Saved data entries
Content starts

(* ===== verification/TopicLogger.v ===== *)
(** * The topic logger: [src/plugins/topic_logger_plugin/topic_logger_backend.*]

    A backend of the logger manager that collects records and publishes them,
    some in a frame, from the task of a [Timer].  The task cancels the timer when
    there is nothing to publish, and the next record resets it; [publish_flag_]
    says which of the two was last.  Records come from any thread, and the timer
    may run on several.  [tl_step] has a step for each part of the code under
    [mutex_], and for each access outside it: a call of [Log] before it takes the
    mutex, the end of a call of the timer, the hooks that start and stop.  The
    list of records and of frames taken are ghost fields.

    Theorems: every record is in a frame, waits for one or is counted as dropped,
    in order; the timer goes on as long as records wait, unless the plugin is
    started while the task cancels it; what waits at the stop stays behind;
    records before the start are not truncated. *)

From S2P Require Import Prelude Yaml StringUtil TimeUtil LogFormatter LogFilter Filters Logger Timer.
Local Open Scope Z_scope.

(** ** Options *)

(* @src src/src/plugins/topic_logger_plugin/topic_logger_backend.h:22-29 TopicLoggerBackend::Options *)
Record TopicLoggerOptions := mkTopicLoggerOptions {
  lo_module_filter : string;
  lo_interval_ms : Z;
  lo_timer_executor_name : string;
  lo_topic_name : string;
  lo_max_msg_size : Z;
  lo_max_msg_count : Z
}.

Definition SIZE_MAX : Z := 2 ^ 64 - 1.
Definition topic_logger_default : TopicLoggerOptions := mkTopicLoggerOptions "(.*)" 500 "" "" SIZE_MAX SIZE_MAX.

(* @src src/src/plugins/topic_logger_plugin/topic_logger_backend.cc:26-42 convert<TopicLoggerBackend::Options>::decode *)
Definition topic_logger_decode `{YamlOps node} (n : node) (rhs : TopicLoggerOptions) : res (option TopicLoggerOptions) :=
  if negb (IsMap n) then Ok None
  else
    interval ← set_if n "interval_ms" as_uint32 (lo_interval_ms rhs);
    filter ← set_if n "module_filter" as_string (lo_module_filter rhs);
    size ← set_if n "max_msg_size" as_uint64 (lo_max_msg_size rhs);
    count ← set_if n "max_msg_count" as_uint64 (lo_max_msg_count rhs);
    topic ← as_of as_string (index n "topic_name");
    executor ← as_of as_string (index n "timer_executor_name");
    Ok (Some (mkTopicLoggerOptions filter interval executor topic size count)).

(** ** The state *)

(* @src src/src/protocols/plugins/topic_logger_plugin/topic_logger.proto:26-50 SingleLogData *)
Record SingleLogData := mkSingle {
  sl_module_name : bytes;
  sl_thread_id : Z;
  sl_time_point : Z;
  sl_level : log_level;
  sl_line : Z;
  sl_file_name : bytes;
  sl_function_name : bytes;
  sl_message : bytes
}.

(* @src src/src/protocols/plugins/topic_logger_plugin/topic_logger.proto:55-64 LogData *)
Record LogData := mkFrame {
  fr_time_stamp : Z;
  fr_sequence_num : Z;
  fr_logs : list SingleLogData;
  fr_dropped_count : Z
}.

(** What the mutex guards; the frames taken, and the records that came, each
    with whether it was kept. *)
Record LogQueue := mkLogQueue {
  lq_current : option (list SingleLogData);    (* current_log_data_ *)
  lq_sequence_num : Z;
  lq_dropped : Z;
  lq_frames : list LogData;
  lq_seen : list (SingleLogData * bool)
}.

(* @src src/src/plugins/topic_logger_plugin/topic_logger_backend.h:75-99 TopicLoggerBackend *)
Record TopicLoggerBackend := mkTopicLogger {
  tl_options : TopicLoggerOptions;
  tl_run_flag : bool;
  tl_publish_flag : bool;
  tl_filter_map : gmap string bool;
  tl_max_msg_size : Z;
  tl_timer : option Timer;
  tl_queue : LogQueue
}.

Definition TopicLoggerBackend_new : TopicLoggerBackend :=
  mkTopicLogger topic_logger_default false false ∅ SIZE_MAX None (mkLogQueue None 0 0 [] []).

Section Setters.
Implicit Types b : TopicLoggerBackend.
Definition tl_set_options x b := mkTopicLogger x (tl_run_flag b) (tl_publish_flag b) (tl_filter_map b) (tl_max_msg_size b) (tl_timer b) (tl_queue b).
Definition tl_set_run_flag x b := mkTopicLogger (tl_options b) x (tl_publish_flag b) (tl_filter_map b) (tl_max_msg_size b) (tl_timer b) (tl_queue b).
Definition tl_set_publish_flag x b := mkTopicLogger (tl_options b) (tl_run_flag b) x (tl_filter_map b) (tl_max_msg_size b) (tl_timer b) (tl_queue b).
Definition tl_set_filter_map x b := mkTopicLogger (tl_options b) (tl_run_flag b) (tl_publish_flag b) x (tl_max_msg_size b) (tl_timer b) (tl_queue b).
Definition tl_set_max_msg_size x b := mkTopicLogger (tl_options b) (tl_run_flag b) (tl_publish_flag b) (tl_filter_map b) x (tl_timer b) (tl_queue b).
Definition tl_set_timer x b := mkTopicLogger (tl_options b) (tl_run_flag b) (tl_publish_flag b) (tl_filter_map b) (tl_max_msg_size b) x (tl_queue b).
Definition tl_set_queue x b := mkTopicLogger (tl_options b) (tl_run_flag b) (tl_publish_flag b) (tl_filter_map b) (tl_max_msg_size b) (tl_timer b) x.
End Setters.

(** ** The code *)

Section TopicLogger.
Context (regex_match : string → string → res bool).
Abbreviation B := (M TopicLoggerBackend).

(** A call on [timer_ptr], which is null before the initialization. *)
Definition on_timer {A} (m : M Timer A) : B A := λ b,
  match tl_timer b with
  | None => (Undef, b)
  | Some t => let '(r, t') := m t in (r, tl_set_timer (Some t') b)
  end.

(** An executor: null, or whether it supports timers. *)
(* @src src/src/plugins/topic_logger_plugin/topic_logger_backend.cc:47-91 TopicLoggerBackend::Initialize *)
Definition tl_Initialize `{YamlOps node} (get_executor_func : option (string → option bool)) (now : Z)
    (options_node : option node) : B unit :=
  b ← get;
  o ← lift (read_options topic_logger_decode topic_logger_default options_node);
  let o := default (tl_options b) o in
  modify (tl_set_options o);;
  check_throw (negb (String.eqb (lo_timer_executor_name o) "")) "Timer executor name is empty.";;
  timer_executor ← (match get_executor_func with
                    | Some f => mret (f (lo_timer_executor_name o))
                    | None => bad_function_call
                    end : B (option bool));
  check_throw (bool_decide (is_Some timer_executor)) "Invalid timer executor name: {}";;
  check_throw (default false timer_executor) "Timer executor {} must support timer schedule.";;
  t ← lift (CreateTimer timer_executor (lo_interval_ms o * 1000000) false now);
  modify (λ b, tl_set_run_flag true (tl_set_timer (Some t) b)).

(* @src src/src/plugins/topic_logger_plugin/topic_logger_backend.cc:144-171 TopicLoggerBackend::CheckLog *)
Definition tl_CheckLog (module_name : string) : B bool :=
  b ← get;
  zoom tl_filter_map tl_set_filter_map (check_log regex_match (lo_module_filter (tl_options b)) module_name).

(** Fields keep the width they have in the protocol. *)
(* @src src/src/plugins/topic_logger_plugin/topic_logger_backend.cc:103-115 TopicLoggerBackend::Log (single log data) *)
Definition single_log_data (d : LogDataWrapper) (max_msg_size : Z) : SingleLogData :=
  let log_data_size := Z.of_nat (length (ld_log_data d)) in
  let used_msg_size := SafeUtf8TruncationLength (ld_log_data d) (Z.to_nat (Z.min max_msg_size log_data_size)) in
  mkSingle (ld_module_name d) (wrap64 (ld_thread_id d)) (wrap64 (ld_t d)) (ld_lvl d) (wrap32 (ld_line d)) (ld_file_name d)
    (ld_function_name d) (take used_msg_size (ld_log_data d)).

Content ends

**Required action:**
Say how many lines in the entries include the string "waits", and write nothing besides that number.

**Reply to the task:**
2